• **HOW TO COMPLETE THIS TASK**
Each line starting at the one that contains "as [Hold|(q & o & Hin & ->)]; [auto|]." and ending at the one that contains "apply (recorded_answers_are_well_formed 1000" must be returned exactly, and the rest of the listing is left out.

• **SUPPLIED DATA**
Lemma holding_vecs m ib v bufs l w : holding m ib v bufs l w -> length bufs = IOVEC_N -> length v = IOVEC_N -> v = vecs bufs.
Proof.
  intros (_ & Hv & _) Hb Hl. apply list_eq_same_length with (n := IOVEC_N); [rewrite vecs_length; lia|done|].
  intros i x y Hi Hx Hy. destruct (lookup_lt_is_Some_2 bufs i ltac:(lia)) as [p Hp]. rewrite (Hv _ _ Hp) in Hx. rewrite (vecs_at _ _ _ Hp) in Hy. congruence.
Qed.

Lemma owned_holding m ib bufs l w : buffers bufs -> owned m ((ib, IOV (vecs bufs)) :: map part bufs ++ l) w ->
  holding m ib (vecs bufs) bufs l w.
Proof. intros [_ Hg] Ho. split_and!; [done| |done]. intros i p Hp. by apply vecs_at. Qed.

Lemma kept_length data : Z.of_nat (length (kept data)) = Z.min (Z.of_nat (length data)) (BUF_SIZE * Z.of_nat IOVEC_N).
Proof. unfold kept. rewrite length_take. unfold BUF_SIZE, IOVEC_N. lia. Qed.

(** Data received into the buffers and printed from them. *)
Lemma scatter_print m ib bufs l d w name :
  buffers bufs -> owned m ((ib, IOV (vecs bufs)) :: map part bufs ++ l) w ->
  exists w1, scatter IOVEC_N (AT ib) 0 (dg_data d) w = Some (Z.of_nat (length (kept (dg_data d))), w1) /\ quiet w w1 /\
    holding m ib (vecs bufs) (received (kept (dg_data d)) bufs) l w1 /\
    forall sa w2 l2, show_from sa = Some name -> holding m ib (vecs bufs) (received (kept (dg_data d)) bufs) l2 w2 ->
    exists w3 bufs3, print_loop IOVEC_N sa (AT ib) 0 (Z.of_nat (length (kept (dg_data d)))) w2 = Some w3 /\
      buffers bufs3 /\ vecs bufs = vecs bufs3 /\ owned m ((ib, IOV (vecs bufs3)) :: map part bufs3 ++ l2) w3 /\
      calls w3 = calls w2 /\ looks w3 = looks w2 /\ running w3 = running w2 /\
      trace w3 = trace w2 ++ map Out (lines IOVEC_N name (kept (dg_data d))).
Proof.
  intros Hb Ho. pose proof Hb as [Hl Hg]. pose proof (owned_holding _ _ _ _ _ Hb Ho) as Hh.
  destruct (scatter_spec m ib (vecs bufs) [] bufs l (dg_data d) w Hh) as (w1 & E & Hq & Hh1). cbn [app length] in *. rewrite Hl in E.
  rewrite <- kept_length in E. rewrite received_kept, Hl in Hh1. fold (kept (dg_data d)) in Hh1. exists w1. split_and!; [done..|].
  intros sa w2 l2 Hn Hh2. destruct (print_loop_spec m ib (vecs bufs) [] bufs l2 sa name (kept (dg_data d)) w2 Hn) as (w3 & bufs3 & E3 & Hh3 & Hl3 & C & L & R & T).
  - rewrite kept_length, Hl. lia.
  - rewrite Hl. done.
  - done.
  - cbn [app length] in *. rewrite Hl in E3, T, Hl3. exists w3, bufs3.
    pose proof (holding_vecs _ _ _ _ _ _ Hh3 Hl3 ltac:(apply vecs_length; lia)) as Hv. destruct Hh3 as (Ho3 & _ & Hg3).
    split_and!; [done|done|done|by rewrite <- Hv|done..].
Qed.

==

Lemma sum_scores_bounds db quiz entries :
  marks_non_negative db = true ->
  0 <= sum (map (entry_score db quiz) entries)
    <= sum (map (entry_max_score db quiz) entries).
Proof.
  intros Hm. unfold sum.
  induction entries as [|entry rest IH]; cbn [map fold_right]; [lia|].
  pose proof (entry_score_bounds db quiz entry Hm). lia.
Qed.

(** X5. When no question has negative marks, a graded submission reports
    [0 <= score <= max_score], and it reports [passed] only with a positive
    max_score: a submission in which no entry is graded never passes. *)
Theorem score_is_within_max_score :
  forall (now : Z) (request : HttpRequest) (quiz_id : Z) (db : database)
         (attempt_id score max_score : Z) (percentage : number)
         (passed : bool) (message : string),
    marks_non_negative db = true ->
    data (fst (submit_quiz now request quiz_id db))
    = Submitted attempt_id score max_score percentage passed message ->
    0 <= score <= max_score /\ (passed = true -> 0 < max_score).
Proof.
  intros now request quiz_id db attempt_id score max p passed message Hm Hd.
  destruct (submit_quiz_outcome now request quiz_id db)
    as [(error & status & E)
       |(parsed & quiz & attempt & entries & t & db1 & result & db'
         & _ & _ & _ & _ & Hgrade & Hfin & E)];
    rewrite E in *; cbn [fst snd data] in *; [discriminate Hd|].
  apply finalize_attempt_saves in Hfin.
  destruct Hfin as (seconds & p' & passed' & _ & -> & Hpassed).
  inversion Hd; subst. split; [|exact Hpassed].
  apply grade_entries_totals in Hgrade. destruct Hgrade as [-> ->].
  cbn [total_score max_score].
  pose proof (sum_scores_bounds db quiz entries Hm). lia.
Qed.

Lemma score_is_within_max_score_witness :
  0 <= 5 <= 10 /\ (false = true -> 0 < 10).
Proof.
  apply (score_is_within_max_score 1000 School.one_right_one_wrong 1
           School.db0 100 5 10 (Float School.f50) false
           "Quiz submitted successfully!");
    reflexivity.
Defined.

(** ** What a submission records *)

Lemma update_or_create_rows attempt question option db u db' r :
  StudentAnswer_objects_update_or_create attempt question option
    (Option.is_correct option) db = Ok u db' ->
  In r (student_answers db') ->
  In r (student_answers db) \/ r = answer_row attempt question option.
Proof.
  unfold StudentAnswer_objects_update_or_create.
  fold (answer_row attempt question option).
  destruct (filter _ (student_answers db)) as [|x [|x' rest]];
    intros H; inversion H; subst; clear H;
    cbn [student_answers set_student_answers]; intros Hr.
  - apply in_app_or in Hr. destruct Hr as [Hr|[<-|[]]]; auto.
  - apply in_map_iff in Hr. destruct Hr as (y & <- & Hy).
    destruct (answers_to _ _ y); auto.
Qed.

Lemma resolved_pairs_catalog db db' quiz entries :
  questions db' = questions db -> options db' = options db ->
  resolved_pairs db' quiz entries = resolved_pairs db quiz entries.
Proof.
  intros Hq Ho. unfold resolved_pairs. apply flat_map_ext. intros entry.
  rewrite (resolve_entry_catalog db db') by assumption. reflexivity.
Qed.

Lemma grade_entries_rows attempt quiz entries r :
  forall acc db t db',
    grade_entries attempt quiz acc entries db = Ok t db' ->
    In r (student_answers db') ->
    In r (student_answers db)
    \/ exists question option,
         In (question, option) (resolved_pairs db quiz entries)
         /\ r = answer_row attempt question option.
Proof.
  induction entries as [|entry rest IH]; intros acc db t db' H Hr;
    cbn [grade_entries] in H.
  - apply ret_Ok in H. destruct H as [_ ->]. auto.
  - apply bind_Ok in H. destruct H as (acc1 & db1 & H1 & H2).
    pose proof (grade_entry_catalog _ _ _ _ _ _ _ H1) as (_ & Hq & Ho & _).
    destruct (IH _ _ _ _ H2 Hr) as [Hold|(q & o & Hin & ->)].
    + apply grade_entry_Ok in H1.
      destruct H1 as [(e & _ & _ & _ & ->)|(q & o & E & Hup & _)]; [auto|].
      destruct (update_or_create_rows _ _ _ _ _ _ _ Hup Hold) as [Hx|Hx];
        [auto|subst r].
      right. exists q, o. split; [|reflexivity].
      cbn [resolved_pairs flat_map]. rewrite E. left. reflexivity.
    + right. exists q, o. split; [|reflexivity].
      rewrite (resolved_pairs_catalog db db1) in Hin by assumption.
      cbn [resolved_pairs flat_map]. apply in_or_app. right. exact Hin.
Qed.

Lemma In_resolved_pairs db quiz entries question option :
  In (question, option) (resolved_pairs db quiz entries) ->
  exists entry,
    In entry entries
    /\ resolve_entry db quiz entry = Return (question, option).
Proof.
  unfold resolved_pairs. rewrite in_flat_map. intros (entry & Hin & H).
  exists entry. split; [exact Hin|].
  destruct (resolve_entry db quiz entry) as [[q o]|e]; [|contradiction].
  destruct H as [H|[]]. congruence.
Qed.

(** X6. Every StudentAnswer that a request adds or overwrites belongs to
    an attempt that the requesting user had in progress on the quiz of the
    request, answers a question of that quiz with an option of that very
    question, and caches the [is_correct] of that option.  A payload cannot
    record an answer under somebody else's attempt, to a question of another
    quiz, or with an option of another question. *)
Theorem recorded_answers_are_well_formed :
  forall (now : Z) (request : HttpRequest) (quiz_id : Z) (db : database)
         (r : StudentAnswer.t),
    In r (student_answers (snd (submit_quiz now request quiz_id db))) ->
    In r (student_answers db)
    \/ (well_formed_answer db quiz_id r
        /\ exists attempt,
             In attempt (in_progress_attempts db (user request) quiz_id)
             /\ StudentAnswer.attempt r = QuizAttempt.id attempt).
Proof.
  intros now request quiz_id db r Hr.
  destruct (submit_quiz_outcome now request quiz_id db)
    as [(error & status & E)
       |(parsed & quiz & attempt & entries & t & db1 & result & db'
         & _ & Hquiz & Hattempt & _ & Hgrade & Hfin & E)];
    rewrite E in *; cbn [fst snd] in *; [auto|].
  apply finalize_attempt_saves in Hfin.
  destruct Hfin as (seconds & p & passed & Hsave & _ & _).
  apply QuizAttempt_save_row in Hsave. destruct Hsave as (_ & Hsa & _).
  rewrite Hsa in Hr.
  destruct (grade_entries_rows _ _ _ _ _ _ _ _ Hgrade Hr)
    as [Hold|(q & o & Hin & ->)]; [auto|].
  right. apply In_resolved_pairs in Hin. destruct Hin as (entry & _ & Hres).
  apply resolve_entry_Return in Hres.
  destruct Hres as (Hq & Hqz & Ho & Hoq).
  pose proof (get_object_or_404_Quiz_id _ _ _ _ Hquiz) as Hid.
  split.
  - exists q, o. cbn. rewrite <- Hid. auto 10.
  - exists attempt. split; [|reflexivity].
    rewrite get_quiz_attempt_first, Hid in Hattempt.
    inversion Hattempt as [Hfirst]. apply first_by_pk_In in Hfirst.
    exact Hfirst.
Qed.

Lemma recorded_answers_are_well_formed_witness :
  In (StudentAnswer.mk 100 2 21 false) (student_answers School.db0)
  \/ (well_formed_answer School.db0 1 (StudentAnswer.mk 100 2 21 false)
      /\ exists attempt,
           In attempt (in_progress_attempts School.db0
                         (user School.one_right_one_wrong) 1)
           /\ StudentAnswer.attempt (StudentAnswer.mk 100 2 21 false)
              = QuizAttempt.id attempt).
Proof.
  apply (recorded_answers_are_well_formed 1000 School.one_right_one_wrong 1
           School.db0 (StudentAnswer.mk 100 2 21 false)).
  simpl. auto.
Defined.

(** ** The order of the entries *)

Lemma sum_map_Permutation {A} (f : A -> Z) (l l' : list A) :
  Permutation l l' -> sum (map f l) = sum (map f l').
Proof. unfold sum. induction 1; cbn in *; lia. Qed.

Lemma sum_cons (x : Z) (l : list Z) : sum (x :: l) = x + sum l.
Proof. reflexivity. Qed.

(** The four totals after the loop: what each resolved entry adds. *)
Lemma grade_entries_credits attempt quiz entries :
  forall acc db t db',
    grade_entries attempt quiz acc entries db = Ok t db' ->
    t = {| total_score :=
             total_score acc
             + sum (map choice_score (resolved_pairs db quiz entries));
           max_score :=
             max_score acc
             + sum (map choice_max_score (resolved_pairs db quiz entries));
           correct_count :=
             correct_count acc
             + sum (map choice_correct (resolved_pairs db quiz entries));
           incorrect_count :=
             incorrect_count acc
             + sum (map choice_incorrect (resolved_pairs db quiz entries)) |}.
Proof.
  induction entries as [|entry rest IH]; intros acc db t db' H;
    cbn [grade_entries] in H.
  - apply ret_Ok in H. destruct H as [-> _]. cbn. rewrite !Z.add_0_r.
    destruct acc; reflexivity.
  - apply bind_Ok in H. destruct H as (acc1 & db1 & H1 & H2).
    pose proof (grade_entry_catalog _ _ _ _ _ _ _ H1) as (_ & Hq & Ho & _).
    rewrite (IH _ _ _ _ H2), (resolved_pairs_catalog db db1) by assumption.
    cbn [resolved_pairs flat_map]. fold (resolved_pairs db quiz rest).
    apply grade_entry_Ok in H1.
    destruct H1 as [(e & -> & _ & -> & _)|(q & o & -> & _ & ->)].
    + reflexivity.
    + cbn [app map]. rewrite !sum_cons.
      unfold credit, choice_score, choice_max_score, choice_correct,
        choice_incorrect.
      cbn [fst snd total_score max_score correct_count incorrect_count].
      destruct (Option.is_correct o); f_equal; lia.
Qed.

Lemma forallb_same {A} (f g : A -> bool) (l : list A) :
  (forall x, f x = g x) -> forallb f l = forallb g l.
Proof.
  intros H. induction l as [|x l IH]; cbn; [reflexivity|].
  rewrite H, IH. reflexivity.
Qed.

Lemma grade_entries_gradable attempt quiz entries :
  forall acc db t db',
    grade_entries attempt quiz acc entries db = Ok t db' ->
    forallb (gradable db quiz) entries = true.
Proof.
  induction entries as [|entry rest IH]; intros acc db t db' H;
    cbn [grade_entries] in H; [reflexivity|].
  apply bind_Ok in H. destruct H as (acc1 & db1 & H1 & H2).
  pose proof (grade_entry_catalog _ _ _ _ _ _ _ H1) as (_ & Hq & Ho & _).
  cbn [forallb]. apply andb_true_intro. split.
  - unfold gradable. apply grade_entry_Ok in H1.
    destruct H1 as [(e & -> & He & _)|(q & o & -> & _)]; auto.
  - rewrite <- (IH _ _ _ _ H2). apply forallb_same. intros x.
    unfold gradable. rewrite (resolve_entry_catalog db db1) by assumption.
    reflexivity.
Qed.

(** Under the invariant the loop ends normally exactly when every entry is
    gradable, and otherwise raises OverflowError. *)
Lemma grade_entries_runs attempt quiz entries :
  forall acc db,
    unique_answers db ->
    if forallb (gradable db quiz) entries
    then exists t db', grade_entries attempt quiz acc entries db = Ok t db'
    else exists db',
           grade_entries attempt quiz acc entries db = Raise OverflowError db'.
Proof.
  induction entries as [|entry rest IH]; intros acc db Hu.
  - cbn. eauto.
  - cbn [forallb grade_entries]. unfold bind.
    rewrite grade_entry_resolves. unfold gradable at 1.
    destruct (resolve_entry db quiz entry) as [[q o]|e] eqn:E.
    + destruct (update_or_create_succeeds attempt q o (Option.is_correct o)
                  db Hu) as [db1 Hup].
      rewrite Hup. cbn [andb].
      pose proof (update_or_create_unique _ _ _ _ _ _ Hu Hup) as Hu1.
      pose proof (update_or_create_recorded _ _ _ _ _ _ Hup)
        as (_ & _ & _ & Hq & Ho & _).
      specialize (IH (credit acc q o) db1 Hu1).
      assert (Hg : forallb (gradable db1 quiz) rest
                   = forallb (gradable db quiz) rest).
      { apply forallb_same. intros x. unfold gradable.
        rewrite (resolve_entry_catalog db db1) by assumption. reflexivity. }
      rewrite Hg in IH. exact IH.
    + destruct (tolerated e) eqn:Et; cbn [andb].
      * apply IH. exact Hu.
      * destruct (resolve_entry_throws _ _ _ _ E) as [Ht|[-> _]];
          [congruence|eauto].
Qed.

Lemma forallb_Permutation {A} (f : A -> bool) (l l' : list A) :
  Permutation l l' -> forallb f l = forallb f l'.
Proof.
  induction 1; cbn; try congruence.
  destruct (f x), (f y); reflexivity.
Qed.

• **ANSWER TO THE EXERCISE**
    as [Hold|(q & o & Hin & ->)]; [auto|].
  right. apply In_resolved_pairs in Hin. destruct Hin as (entry & _ & Hres).
  apply resolve_entry_Return in Hres.
  destruct Hres as (Hq & Hqz & Ho & Hoq).
  pose proof (get_object_or_404_Quiz_id _ _ _ _ Hquiz) as Hid.
  split.
  - exists q, o. cbn. rewrite <- Hid. auto 10.
  - exists attempt. split; [|reflexivity].
    rewrite get_quiz_attempt_first, Hid in Hattempt.
    inversion Hattempt as [Hfirst]. apply first_by_pk_In in Hfirst.
    exact Hfirst.
Qed.

Lemma recorded_answers_are_well_formed_witness :
  In (StudentAnswer.mk 100 2 21 false) (student_answers School.db0)
  \/ (well_formed_answer School.db0 1 (StudentAnswer.mk 100 2 21 false)
      /\ exists attempt,
           In attempt (in_progress_attempts School.db0
                         (user School.one_right_one_wrong) 1)
           /\ StudentAnswer.attempt (StudentAnswer.mk 100 2 21 false)
              = QuizAttempt.id attempt).
Proof.
  apply (recorded_answers_are_well_formed 1000 School.one_right_one_wrong 1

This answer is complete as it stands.